>>
(* ===== verification/Trace.v ===== *)
(** A router over time: what its host may do to it, as events, and what every
    run of events preserves. Routes and relayed links are traced back to the
    frames that proved them. *)

From S2P Require Import Prelude Constants Primitives Buffer Wire Slots Queue HashTables GenTable.
From S2P Require Import PathTable Lora AnnounceFlow AnnounceTables FlowTables Discovery Config.
From S2P Require Import Ifac Identity KnownDestinations Links Outbound Model Node NodeFacts.
From S2P Require Import NodeSteps Forward Announcing Ingest Hosts NodeRuns NodeTotal NodeExample.

(** * Registries *)

(** Distinct interfaces, each valid for some queue depth. *)
Definition interface_fits (i : InterfaceConfig) : Prop :=
  (∃ depth, InterfaceConfig.validate depth i = Ok tt) ∧
  ∀ x, if_ifac i = Some x → is_byte (ifac_size x).

Definition registry_fits (t : InterfaceRegistry) : Prop :=
  unique_keys t ∧ ∀ s i, t !! s = Some (Some i) → interface_fits i.

Lemma interface_depth_mono d d' i :
  InterfaceConfig.validate d i = Ok tt → d ≤ d' → InterfaceConfig.validate d' i = Ok tt.
Proof.
  unfold InterfaceConfig.validate. intros Hv Hd. destruct (match if_ifac i with Some _ => _ | None => _ end);
    cbn [obind] in *; try done. destruct ((if_mtu i <? HEADER_MINSIZE) || (MTU <? if_mtu i)); [done|].
  destruct (if_tx_queue_depth i =? 0); cbn [orb] in *; [done|].
  destruct (Nat.ltb_spec d (if_tx_queue_depth i)); [done|].
  destruct (Nat.ltb_spec d' (if_tx_queue_depth i)); [lia|done].
Qed.

Lemma registry_depth (t : InterfaceRegistry) :
  registry_fits t → ∃ depth, InterfaceRegistry.validate depth t = Ok tt.
Proof.
  intros [Hu Hf].
  assert (∃ depth, ∀ s i, t !! s = Some (Some i) → InterfaceConfig.validate depth i = Ok tt) as [d Hd].
  { clear Hu. induction t as [|o t IH]; [by exists 0|].
    destruct IH as [d Hd]; [intros s i Hs; by apply (Hf (S s))|].
    destruct o as [i|]; [|exists d; intros [|s] j Hs; [done|by eapply Hd]].
    destruct (Hf 0 i eq_refl) as [[d0 Hd0] _]. exists (Nat.max d d0). intros [|s] j Hs.
    - injection Hs as <-. apply (interface_depth_mono d0); [done|lia].
    - apply (interface_depth_mono d); [by eapply Hd|lia]. }
  exists d. by apply RegistryFacts.validate_unique.
Qed.

Lemma registry_fits_register i t :
  registry_fits t → interface_fits i → registry_fits (snd (InterfaceRegistry.register i t)).
Proof.
  intros [Hu Hf] Hi. pose proof (RegistryFacts.register_spec i t Hu) as Hs.
  revert Hs. unfold InterfaceRegistry.register. destruct (InterfaceRegistry.get (if_id i) t); [done|].
  destruct (position is_none t) as [s|]; [|done]. intros (_ & Hu' & _). split; [done|].
  intros s' j Hj. cbn in Hj. apply lookup_write_slot in Hj as [[-> [= ->]]|[_ Hj]]; [done|by eapply Hf].
Qed.

Lemma registry_fits_unregister id t :
  registry_fits t → registry_fits (snd (InterfaceRegistry.unregister id t)).
Proof.
  intros [Hu Hf]. unfold InterfaceRegistry.unregister. destruct (InterfaceRegistry.slot id t); [|done].
  split; [by apply unique_keys_delete|]. intros s' j Hj. cbn in Hj.
  apply lookup_write_slot in Hj as [[_ [=]]|[_ Hj]]. by eapply Hf.
Qed.

Lemma registry_fits_online id online t :
  registry_fits t → registry_fits (snd (InterfaceRegistry.set_online id online t)).
Proof.
  intros [Hu Hf]. pose proof (RegistryFacts.set_online_spec id online t Hu) as Hs.
  revert Hs. unfold InterfaceRegistry.set_online. destruct (InterfaceRegistry.get id t); [|done].
  intros [Hu' _]. split; [done|]. intros s j Hj. cbn in Hj.
  unfold InterfaceRegistry.get_mut in Hj. rewrite lookup_update_first in Hj.
  destruct (t !! s) as [[e|]|] eqn:He; [|done..]. case_bool_decide; injection Hj as <-; by apply (Hf s e).
Qed.

(** * What a host does to a router *)

Section trace.
Context `{SHA : Sha256} `{HKDF : HkdfSha256} `{ED : Ed25519}.
Abbreviation RouterNode := (LiteNode Router Z).
Implicit Types n : RouterNode.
<<
#### Description of the task
Each line in the listing above that includes "Lemma" is to be copied.

#### Output
Lemma interface_depth_mono d d' i :
Lemma registry_depth (t : InterfaceRegistry) :
Lemma registry_fits_register i t :
Lemma registry_fits_unregister id t :
Lemma registry_fits_online id online t :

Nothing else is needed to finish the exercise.